JURNALSUKABUMI.COM – Rencana Pemprov Jawa Barat menerapkan pembatasan truk Over Dimension Overloading (ODOL) mulai Januari 2026 menuai kritik dari pelaku logistik dan pakar transportasi. Kebijakan yang dinilai mendahului pemerintah pusat itu disebut berpotensi memicu lonjakan biaya distribusi dan berdampak pada kenaikan harga barang.
Ketua Asosiasi Logistik Indonesia (ALI), Mahendra Rianto, menilai langkah Gubernur Jabar Dedi Mulyadi terlalu terburu-buru. Ia mengingatkan bahwa kebijakan nasional terkait ODOL baru direncanakan berlaku pada 2027.
“Daerah seharusnya mengikuti pusat. Ini struktur kenegaraannya bagaimana?” ujarnya dalam keterangan yang diterima jurnalsukabumi.com, Rabu (19/11/2025).
Mahendra juga meragukan klaim kerusakan jalan yang dijadikan dasar pembatasan ODOL. Menurutnya, belum ada bukti teknis yang kuat. Yang pasti, jika kapasitas angkut berkurang, maka jumlah perjalanan bertambah dan biaya logistik melonjak.
“Biaya transportasi itu bisa memengaruhi harga barang sampai 40 persen. Efeknya bola salju, pada akhirnya masyarakat yang dirugikan,” tegasnya.
Sektor dengan rantai distribusi panjang, termasuk industri Air Minum Dalam Kemasan (AMDK), disebut bakal terdampak paling awal. Pembatasan ODOL dinilai akan membuat biaya distribusi membengkak dari hulu hingga ritel.
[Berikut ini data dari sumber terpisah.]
(** * DEW water model stack of Reaktoro: a shallow embedding

    The C++ sources under [Reaktoro/Extensions/DEW] are embedded function by
    function.  A C++ [double] (and the autodiff [real]) is modelled by an
    exact rational [Q]; an [int] by [Z].  Comparisons are the boolean tests
    of [QArith]; [std::fabs] is [Qabs].  [std::pow] with an integral literal
    exponent is the exact integer power [^]; the remaining calls into libm
    ([std::exp], [std::log], [std::sqrt] and [std::pow] with a fractional or
    table-driven exponent) and the functions of upstream Reaktoro that the
    DEW extension only calls are variables of the sections below.
    [std::isfinite] is always true on [Q] and is dropped. *)

From Stdlib Require Import QArith Qabs Qround ZArith Lia Lqa Bool List
  Morphisms Setoid.
Import ListNotations.

Open Scope Q_scope.

(** ** Comparisons on [Q] as the C++ operators *)

Definition Qlt_bool (x y : Q) : bool := negb (Qle_bool y x).

Definition Qmax (x y : Q) : Q := if Qlt_bool x y then y else x.

(** ** Data model *)

(** [WaterThermoProps]: density and its partial derivatives (SI units). *)
Record WaterThermoProps : Type := mkWaterThermoProps {
  D   : Q;
  DP  : Q;
  DT  : Q;
  DTT : Q;
  DTP : Q;
  DPP : Q
}.

(** [WaterElectroProps]: permittivity, its derivatives, Born coefficients. *)
Record WaterElectroProps : Type := mkWaterElectroProps {
  epsilon   : Q;
  epsilonT  : Q;
  epsilonP  : Q;
  epsilonTT : Q;
  epsilonTP : Q;
  epsilonPP : Q;
  bornZ : Q;
  bornY : Q;
  bornQ : Q;
  bornN : Q;
  bornU : Q;
  bornX : Q
}.

Inductive WaterEosModel : Type :=
  | WagnerPruss
  | HGK
  | ZhangDuan2005
  | ZhangDuan2009.

Inductive WaterDielectricModel : Type :=
  | JohnsonNorton1991
  | Franck1990
  | Fernandez1997
  | PowerFunction.

Inductive WaterGibbsModel : Type :=
  | DelaneyHelgeson1978
  | DewIntegral.

Inductive WaterIntegrationMethod : Type :=
  | Trapezoidal
  | Simpson
  | GaussLegendre16
  | AdaptiveSimpson.

(** [WaterZhangDuan2009Options], defaults [false], [0.01], [50]. *)
Record WaterZhangDuan2009Options : Type := mkWaterZhangDuan2009Options {
  usePsat : bool;
  pressureToleranceBar : Q;
  maxIterations : Z
}.

Definition defaultZhangDuan2009Options : WaterZhangDuan2009Options :=
  {| usePsat := false; pressureToleranceBar := 0.01; maxIterations := 50 |}.

(** [WaterThermoModelOptions]; [densityTolerance] is the field that
    [gibbsDewIntegral_J_per_mol] overwrites before it calls the EOS. *)
Record WaterThermoModelOptions : Type := mkWaterThermoModelOptions {
  eosModel : WaterEosModel;
  thermo_usePsatPolynomials : bool;
  thermo_psatRelativeTolerance : Q;
  zhangDuan2009Options : WaterZhangDuan2009Options;
  thermo_densityTolerance : Q
}.

(** ** Zhang & Duan (2005): WaterEosZhangDuan2005.cpp *)

Module ZD05.

Definition M_H2O : Q := 18.01528.
Definition ZD05_R : Q := 83.144.
Definition ZD05_Vc : Q := 55.9480373.
Definition ZD05_Tc : Q := 647.25.

Definition bar_from_P_Pa (P_Pa : Q) : Q := P_Pa * 0.00001.
Definition rho_kg_m3_from_g_cm3 (rho_g_cm3 : Q) : Q := rho_g_cm3 * 1000.0.
Definition drho_kg_m3_per_Pa_from_g_cm3_per_bar (drho : Q) : Q := drho * 0.01.

Section WithExp.
Variable exp : Q -> Q.

Definition zd05_pressure_bar (rho_g_cm3 T_C : Q) : Q :=
  let T_K := T_C + 273.15 in
  let Vr := M_H2O / (rho_g_cm3 * ZD05_Vc) in
  let Tr := T_K / ZD05_Tc in
  let B := 0.349824207 - 2.91046273 / (Tr*Tr) + 2.00914688 / (Tr*Tr*Tr) in
  let C := 0.112819964 + 0.748997714 / (Tr*Tr) - 0.87320704 / (Tr*Tr*Tr) in
  let D := 0.0170609505 - 0.0146355822 / (Tr*Tr) + 0.0579768283 / (Tr*Tr*Tr) in
  let E := -0.000841246372 + 0.00495186474 / (Tr*Tr)
           - 0.00916248538 / (Tr*Tr*Tr) in
  let f := -0.100358152 / Tr in
  let g := -0.00182674744 * Tr in
  let delta :=
        1.0
      + B / Vr
      + C / (Vr*Vr)
      + D / Vr ^ 4
      + E / Vr ^ 5
      + (f / (Vr*Vr) + g / Vr ^ 4) * exp (-0.0105999998 / (Vr*Vr)) in
  ZD05_R * T_K * rho_g_cm3 * delta / M_H2O.
(** * fleaker.config: multi-source configuration of an application

  A shallow embedding of [src/fleaker/config.py]
  ([MultiStageConfigurableApp]) together with the pieces of the Python
  runtime it calls ([os.path.splitext], indexing a string; [str.isupper]
  is taken from the interpreter as it is),
  and the properties of the dispatcher, the whitelist filter and the
  environment shortcut. *)

From Stdlib Require Import ZArith Ascii String List Lia Bool.
From stdpp Require Import base gmap strings list fin_maps pretty.

Local Open Scope string_scope.
Local Open Scope Z_scope.

(** ** Python strings *)

Module PyStr.

(** [s[i]] for [0 <= i]; [None] is Python's IndexError. *)
Fixpoint getitem (s : string) (i : nat) : option ascii :=
  match s, i with
  | EmptyString, _ => None
  | String a _, O => Some a
  | String _ s', S i' => getitem s' i'
  end.

(** [s[:n]] and [s[n:]] for [0 <= n]. *)
Fixpoint slice_to (n : nat) (s : string) : string :=
  match n, s with
  | O, _ => EmptyString
  | S _, EmptyString => EmptyString
  | S n', String a s' => String a (slice_to n' s')
  end.

Fixpoint slice_from (n : nat) (s : string) : string :=
  match n, s with
  | O, _ => s
  | S _, EmptyString => EmptyString
  | S n', String _ s' => slice_from n' s'
  end.

(** [s.rfind(c)] for a one-character [c]: the highest index holding [c],
    or [-1]. The scan keeps the last hit seen so far. *)
Fixpoint rfind_from (c : ascii) (s : string) (i : Z) (last : Z) : Z :=
  match s with
  | EmptyString => last
  | String a s' =>
      rfind_from c s' (i + 1) (if Ascii.eqb a c then i else last)
  end.

Definition rfind (s : string) (c : ascii) : Z := rfind_from c s 0 (-1).

End PyStr.

(** ** os.path.splitext (posixpath) *)

(** [posixpath.splitext] calls [genericpath._splitext] with [sep = '/'],
    no [altsep] and [extsep = '.']. *)

Module PosixPath.
Import PyStr.
(** * router1: the negotiated rip-up-and-reroute loop of nextpnr

    A shallow embedding of [common/router1.cc]: the arc work queue, the
    arc index ([wire_to_arcs] / [arc_to_wires]), the score book, setup,
    the per-arc A* search with its commit phase, the rip-up entry points,
    the outer loop and the post-route validator.

    Conventions of the embedding.
    - [delay_t] and the C++ [int] counters are integers of [Z]; the model
      describes the executions in which no signed overflow (undefined in
      C++) occurs.
    - A [NetInfo*] is a net identifier; [nullptr] is [None].
    - [std::unordered_map] is a [gmap], [std::unordered_set] a [gset]; a
      range-for over one of them visits [map_to_list] / [elements].
    - [std::priority_queue] is the list of its elements; [top] selects an
      element that the comparator ranks below no other one, by one scan.
    - The architecture ([Context]) is an interface: class [Arch]. *)

From stdpp Require Import base gmap sets list relations.
From Stdlib Require Import ZArith Lia.

Local Open Scope Z_scope.

(** ** Identifiers and plain data *)

Abbreviation WireId := Z (only parsing).
Abbreviation PipId := Z (only parsing).
Abbreviation NetId := nat (only parsing).
Abbreviation delay_t := Z (only parsing).

(** [WireId()] and [PipId()], the default-constructed "no wire", "no pip". *)
Definition WireId_none : Z := -1.
Definition PipId_none : Z := -1.

Definition INT_MAX : Z := 2147483647.

(** [enum PlaceStrength] of nextpnr.h, in declaration order. *)
Inductive PlaceStrength :=
  | STRENGTH_NONE | STRENGTH_WEAK | STRENGTH_STRONG
  | STRENGTH_FIXED | STRENGTH_LOCKED | STRENGTH_USER.

Global Instance PlaceStrength_eq_dec : EqDecision PlaceStrength.
Proof. solve_decision. Defined.

Definition strength_rank (s : PlaceStrength) : Z :=
  match s with
  | STRENGTH_NONE => 0 | STRENGTH_WEAK => 1 | STRENGTH_STRONG => 2
  | STRENGTH_FIXED => 3 | STRENGTH_LOCKED => 4 | STRENGTH_USER => 5
  end.

(** [PortRef]: the cell pointer (tested against [nullptr], and read for
    the message of one [log_error]) and the timing budget. *)
Record PortRef := mk_PortRef { cell : option nat; budget : Z }.

Record PipMap := mk_PipMap { pip : Z; strength : PlaceStrength }.
(** X16.  With a generator that yields no candidate, [fuzzy_m_search] does
    not raise a [UPnPError]: once the transport is bound, dividing the
    timeout by the number of candidates raises [ZeroDivisionError], which
    reaches the caller; nothing has been sent and the transport is still
    open. *)
Theorem fuzzy_m_search_without_candidates_divides_by_zero
    (codec : Codec) (lan_address gateway_address : string) (timeout : Q)
    (ssdp_socket : option nat) (w : World) :
  (next_setup w).1 = SetupOk ->
  let rw := fuzzy_m_search codec [] lan_address gateway_address timeout
              ssdp_socket w in
  rw.1 = Raise ZeroDivisionError
  /\ all_sent rw.2 = all_sent w ++ [[]]
  /\ closes <$> endpoints rw.2 = (closes <$> endpoints w) ++ [0%nat].
Proof.
  intros Hsetup rw.
  pose proof (listen_ssdp_listening lan_address gateway_address ssdp_socket w
                Hsetup) as Hlisten.
  destruct (next_setup_fields w) as (_ & _ & He0 & _).
  assert (Hrun : rw = (Raise ZeroDivisionError,
                       with_endpoints
                         (endpoints w ++ [listening lan_address ssdp_socket])
                         (next_setup w).2)).
  { unfold rw, fuzzy_m_search, _fuzzy_m_search, bind. by rewrite Hlisten. }
  rewrite Hrun. unfold all_sent. simpl. by rewrite !fmap_app.
Qed.

Lemma fuzzy_m_search_without_candidates_divides_by_zero_witness :
  let rw := fuzzy_m_search toy [] lan gateway 30 None empty_world in
  rw.1 = Raise ZeroDivisionError
  /\ all_sent rw.2 = [] ++ [[]]
  /\ closes <$> endpoints rw.2 = [] ++ [0%nat].
Proof.
  apply (fuzzy_m_search_without_candidates_divides_by_zero toy lan gateway 30
           None empty_world).
  reflexivity.
Defined.

(** X17.  When the set-up of the transport for the batch phase succeeds
    and one of the first two candidates gives a request without a search
    target, [fuzzy_m_search] raises the assertion error itself: it is neither
    taken for a timeout nor skipped, no later batch is tried and nothing at
    all has been sent. *)
Theorem fuzzy_m_search_null_target_asserts
    (codec : Codec) (packet_generator : list OrderedDict)
    (lan_address gateway_address : string) (timeout : Q)
    (ssdp_socket : option nat) (w : World) (datagram : OrderedDict) :
  (next_setup w).1 = SetupOk ->
  datagram ∈ take 2 packet_generator ->
  st (construct codec _M_SEARCH datagram) = None ->
  let rw := fuzzy_m_search codec packet_generator lan_address gateway_address
              timeout ssdp_socket w in
  rw.1 = Raise AssertionError /\ all_sent rw.2 = all_sent w ++ [[]].
Proof.
  intros Hsetup Hin Hnull rw.
  pose proof (listen_ssdp_listening lan_address gateway_address ssdp_socket w
                Hsetup) as Hlisten.
  destruct (next_setup_fields w) as (_ & _ & He0 & _).
  set (w0 := with_endpoints _ _) in *.
  destruct packet_generator as [|d packet_generator].
  { by apply elem_of_nil in Hin. }
  destruct (engine_m_search_null codec (List.length (endpoints w))
              gateway_address (batch_timeout timeout (d :: packet_generator))
              (take 2 (d :: packet_generator)) w0)
    as (w1 & Hengine & Hsent & _).
  { apply Exists_exists. by exists datagram. }
  assert (Hrun : rw = (Raise AssertionError, w1)).
  { unfold rw, fuzzy_m_search, _fuzzy_m_search, bind. rewrite Hlisten.
    rewrite bool_decide_eq_false_2 by done.
    change (batches codec (List.length (d :: packet_generator))
              (List.length (endpoints w)) gateway_address
              (batch_timeout timeout (d :: packet_generator))
              (d :: packet_generator) w0)
      with (try_except
              (bind (SSDPProtocol.m_search codec (List.length (endpoints w))
                       gateway_address
                       (batch_timeout timeout (d :: packet_generator))
                       (take 2 (d :: packet_generator)))
                 (fun _ => ret (take 2 (d :: packet_generator))))
              (fun e0 =>
                 match e0 with
                 | TimeoutError | CancelledError =>
                     Some (batches codec (List.length packet_generator)
                             (List.length (endpoints w)) gateway_address
                             (batch_timeout timeout (d :: packet_generator))
                             (drop 2 (d :: packet_generator)))
                 | _ => None
                 end) w0).
    unfold try_except, bind. by rewrite Hengine. }
  rewrite Hrun. split; [done|]. simpl. rewrite Hsent. unfold all_sent, w0.
  simpl. by rewrite fmap_app.
Qed.

Lemma fuzzy_m_search_null_target_asserts_witness :
  let rw := fuzzy_m_search toy [params wan_ip; no_target; params wan_ppp] lan
              gateway 30 None answering_world in
  rw.1 = Raise AssertionError /\ all_sent rw.2 = [] ++ [[]].
Proof.
  apply (fuzzy_m_search_null_target_asserts toy
           [params wan_ip; no_target; params wan_ppp] lan gateway 30 None
           answering_world no_target).
  - reflexivity.
  - apply list_elem_of_further, list_elem_of_here.
  - reflexivity.
Defined.
(** * Regnum forum archive: the query, formatting and pagination layer

    A shallow embedding of the helper module (timestamp normaliser, path
    taxonomy, pagination, result formatters, text helpers), of the SQL
    queries of the database module and of the routes of the threads, the
    users and the statistics, with the properties the specification
    states about them and further properties of the code.

    Modelling conventions.
    - A JavaScript string is a [string] holding its UTF-8 bytes.  The
      operations used ([includes], [split] on the ASCII slash, [LIKE],
      byte-wise comparison) agree with their code-unit versions on
      well-formed text.
    - A JavaScript number is a [Z]: ids, counts, page numbers.  Doubles agree
      with these integers below 2^53; [NaN] appears only as the result of
      [parseInt], which is an [option Z].  Beyond 2^53 a double rounds, from
      10^21 it prints with an exponent, and from 2^63 the engine refuses it
      as an offset: the statements about requests take the numbers of a
      request within these bounds ([safe_integer], [safe_pagination],
      [safe_id]).
    - The engine reads a text up to its first byte 0; the statements about
      the search take texts without one ([nul_free]).
    - A call that may throw returns a [completion].
    - A query is a function on the lists of rows of the three tables;
      where the engine leaves the order of rows with equal keys open,
      the model has the order of the merge sort, and no statement
      depends on it.  [LENGTH] and [SUBSTR] count characters as the
      engine does, [truncateText] counts code units. *)

From Stdlib Require Import ZArith Ascii String Bool Lia.
From stdpp Require Import base option list strings pretty gmap sorting.

Local Open Scope string_scope.
Local Open Scope Z_scope.

(** ** JavaScript values and completions *)

Inductive value : Type :=
  | VUndefined
  | VNull
  | VBool (b : bool)
  | VNum (n : Z)
  | VStr (s : string).

#[global] Instance value_eq_dec : EqDecision value.
Proof. solve_decision. Defined.

Inductive exn : Type :=
  | TypeError (msg : string)
  | LibraryError (msg : string).

Inductive completion (A : Type) : Type :=
  | Normal (a : A)
  | Throw (e : exn).
Arguments Normal {A} a.
Arguments Throw {A} e.

#[global] Instance completion_ret : MRet completion := fun A a => Normal a.

#[global] Instance completion_bind : MBind completion := fun A B k c =>
  match c with
  | Normal a => k a
  | Throw e => Throw e
  end.

(** [try { body } catch (error) { handler }] *)
Definition try_catch {A} (body : completion A) (handler : exn -> completion A) : completion A :=
  match body with
  | Normal a => Normal a
  | Throw e => handler e
  end.

(** [xs.map(f)], stopping at the first element on which [f] throws. *)
Fixpoint cmap {A B} (f : A -> completion B) (xs : list A) : completion (list B) :=
  match xs with
  | [] => Normal []
  | x :: xs' => y ← f x; ys ← cmap f xs'; Normal (y :: ys)
  end.

(** ToBoolean *)
Definition truthy (v : value) : bool :=
  match v with
  | VUndefined | VNull => false
  | VBool b => b
  | VNum n => negb (n =? 0)
  | VStr s => negb (String.eqb s "")
  end.

(** [a || b] *)
Definition js_or (a b : value) : value := if truthy a then a else b.

(** ** String primitives *)

(** [s.includes(needle)] *)
Fixpoint includes (s needle : string) : bool :=
  String.prefix needle s ||
  match s with
  | EmptyString => false
  | String _ s' => includes s' needle
  end.

(** [s.split(sep)] for a one-character separator: never empty, the
    empty string splits into one empty part. *)
Fixpoint split (sep : ascii) (s : string) : list string :=
  match s with
  | EmptyString => [""]
  | String c s' =>
      if Ascii.eqb c sep then "" :: split sep s'
      else match split sep s' with
           | part :: parts => String c part :: parts
           | [] => [String c ""]
           end
  end.

(** [parts[i]] of an array of strings: [undefined] out of range. *)
Definition at_index (parts : list string) (i : Z) : value :=
  if i <? 0 then VUndefined
  else match parts !! Z.to_nat i with
       | Some p => VStr p
       | None => VUndefined
       end.

(** ** Path taxonomy *)

(** Calling a string method on a value: only a string has it. *)
Definition as_string_receiver (method : string) (v : value) : completion string :=
  match v with
  | VStr s => Normal s
  | VUndefined | VNull =>
      Throw (TypeError ("Cannot read properties of undefined or null, reading " +:+ method))
  | VBool _ | VNum _ => Throw (TypeError ("path." +:+ method +:+ " is not a function"))
  end.

Definition language_of (path : string) : string :=
  if includes path "/Español/" then "Español"
  else if includes path "/English/" then "English"
  else if includes path "/Português/" then "Português"
  else if includes path "/Deutsch/" then "Deutsch"
  else if includes path "/Français/" then "Français"
  else if includes path "/Italiano/" then "Italiano"
  else "Other".

Definition getLanguageFromPath (path : value) : completion string :=
  p ← as_string_receiver "includes" path; Normal (language_of p).

Definition slash : ascii := "/"%char.

Definition getCategoryFromPath (path : value) : completion value :=
  p ← as_string_receiver "split" path;
  let parts := split slash p in
  if 4 <=? Z.of_nat (length parts)
  then Normal (at_index parts (Z.of_nat (length parts) - 1))
  else Normal (VStr "General").

(** ** Number parsing *)

Definition byte_of (c : ascii) : N := N_of_ascii c.

(** Width in bytes of the white space character at the head of [s]
    (StrWhiteSpaceChar: TAB, LF, VT, FF, CR, SP, U+00A0, U+1680,
    U+2000..U+200A, U+2028, U+2029, U+202F, U+205F, U+3000, U+FEFF),
    and the rest of [s] behind it. *)
Definition ascii_space (c : ascii) : bool :=
  let b := byte_of c in ((9 <=? b) && (b <=? 13) || (b =? 32))%N.

Definition two_byte_space (c1 c2 : ascii) : bool :=
  ((byte_of c1 =? 194) && (byte_of c2 =? 160))%N.

Definition three_byte_space (c1 c2 c3 : ascii) : bool :=
  let '(b1, b2, b3) := (byte_of c1, byte_of c2, byte_of c3) in
  ((b1 =? 225) && (b2 =? 154) && (b3 =? 128)
   || (b1 =? 226) && (b2 =? 128)
      && ((128 <=? b3) && (b3 <=? 138) || (b3 =? 168) || (b3 =? 169) || (b3 =? 175))
   || (b1 =? 226) && (b2 =? 129) && (b3 =? 159)
   || (b1 =? 227) && (b2 =? 128) && (b3 =? 128)
   || (b1 =? 239) && (b2 =? 187) && (b3 =? 191))%N.

Fixpoint trim_start (s : string) : string :=
  match s with
  | EmptyString => s
  | String c1 s1 =>
      if ascii_space c1 then trim_start s1
      else match s1 with
           | EmptyString => s
           | String c2 s2 =>
               if two_byte_space c1 c2 then trim_start s2
               else match s2 with
                    | EmptyString => s
                    | String c3 s3 =>
                        if three_byte_space c1 c2 c3 then trim_start s3 else s
                    end
           end
  end.

Definition digit_of (radix : Z) (c : ascii) : option Z :=
  let b := Z.of_N (byte_of c) in
  let d := if (48 <=? b) && (b <=? 57) then Some (b - 48)
           else if (97 <=? b) && (b <=? 122) then Some (b - 87)
           else if (65 <=? b) && (b <=? 90) then Some (b - 55)
           else None in
  match d with
  | Some k => if k <? radix then Some k else None
  | None => None
  end.

(** The longest prefix of digits, read in [radix]; [acc] is [None]
    until a digit has been seen. *)
Fixpoint parse_digits (radix : Z) (acc : option Z) (s : string) : option Z :=
  match s with
  | EmptyString => acc
  | String c s' =>
      match digit_of radix c with
      | Some d => parse_digits radix (Some (radix * default 0 acc + d)) s'
      | None => acc
      end
  end.

Definition strip_sign (s : string) : Z * string :=
  match s with
  | String "-" r => (-1, r)
  | String "+" r => (1, r)
  | _ => (1, s)
  end.

Definition strip_radix_prefix (s : string) : Z * string :=
  match s with
  | String "0" (String "x" r) | String "0" (String "X" r) => (16, r)
  | _ => (10, s)
  end.

(** [parseInt(s)] with no radix argument; [None] is [NaN]. *)
Definition parseInt_string (s : string) : option Z :=
  let '(sign, s1) := strip_sign (trim_start s) in
  let '(radix, s2) := strip_radix_prefix s1 in
  match parse_digits radix None s2 with
  | Some n => Some (sign * n)
  | None => None
  end.

(** ToString; a number prints in decimal, as the numbers of a
    magnitude below 10^21 do. *)
Definition to_string (v : value) : string :=
  match v with
  | VUndefined => "undefined"
  | VNull => "null"
  | VBool true => "true"
  | VBool false => "false"
  | VNum n => pretty n
  | VStr s => s
  end.

(** [parseInt(v)]; the result is exact, as the double of the program
    is up to 2^53. *)
Definition parseInt (v : value) : option Z := parseInt_string (to_string v).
Pakar transportasi Institut Transportasi dan Logistik Trisakti, Suripno, mengkritik aspek kewenangan dalam aturan tersebut. Ia menegaskan gubernur tidak memiliki otoritas membatasi truk di jalan nasional.
“Penegakan hukum juga harus dengan kepolisian. Gubernur tidak bisa seenaknya mengatur lalu lintas di jalan nasional,” ujarnya.
Waketum Masyarakat Transportasi Indonesia (MTI), Djoko Setijowarno, menilai kebijakan Jabar justru menciptakan ketidaksinkronan di sektor logistik nasional.
“Kalau setiap daerah membuat aturan sendiri, arus barang akan kacau,” tegasnya.
Para pakar sepakat, penerapan ODOL Jabar 2026 dikhawatirkan menambah kemacetan, membebani industri, hingga memicu kenaikan harga barang. Pada akhirnya, masyarakat menjadi pihak yang paling terdampak dari kebijakan yang dianggap tergesa-gesa ini.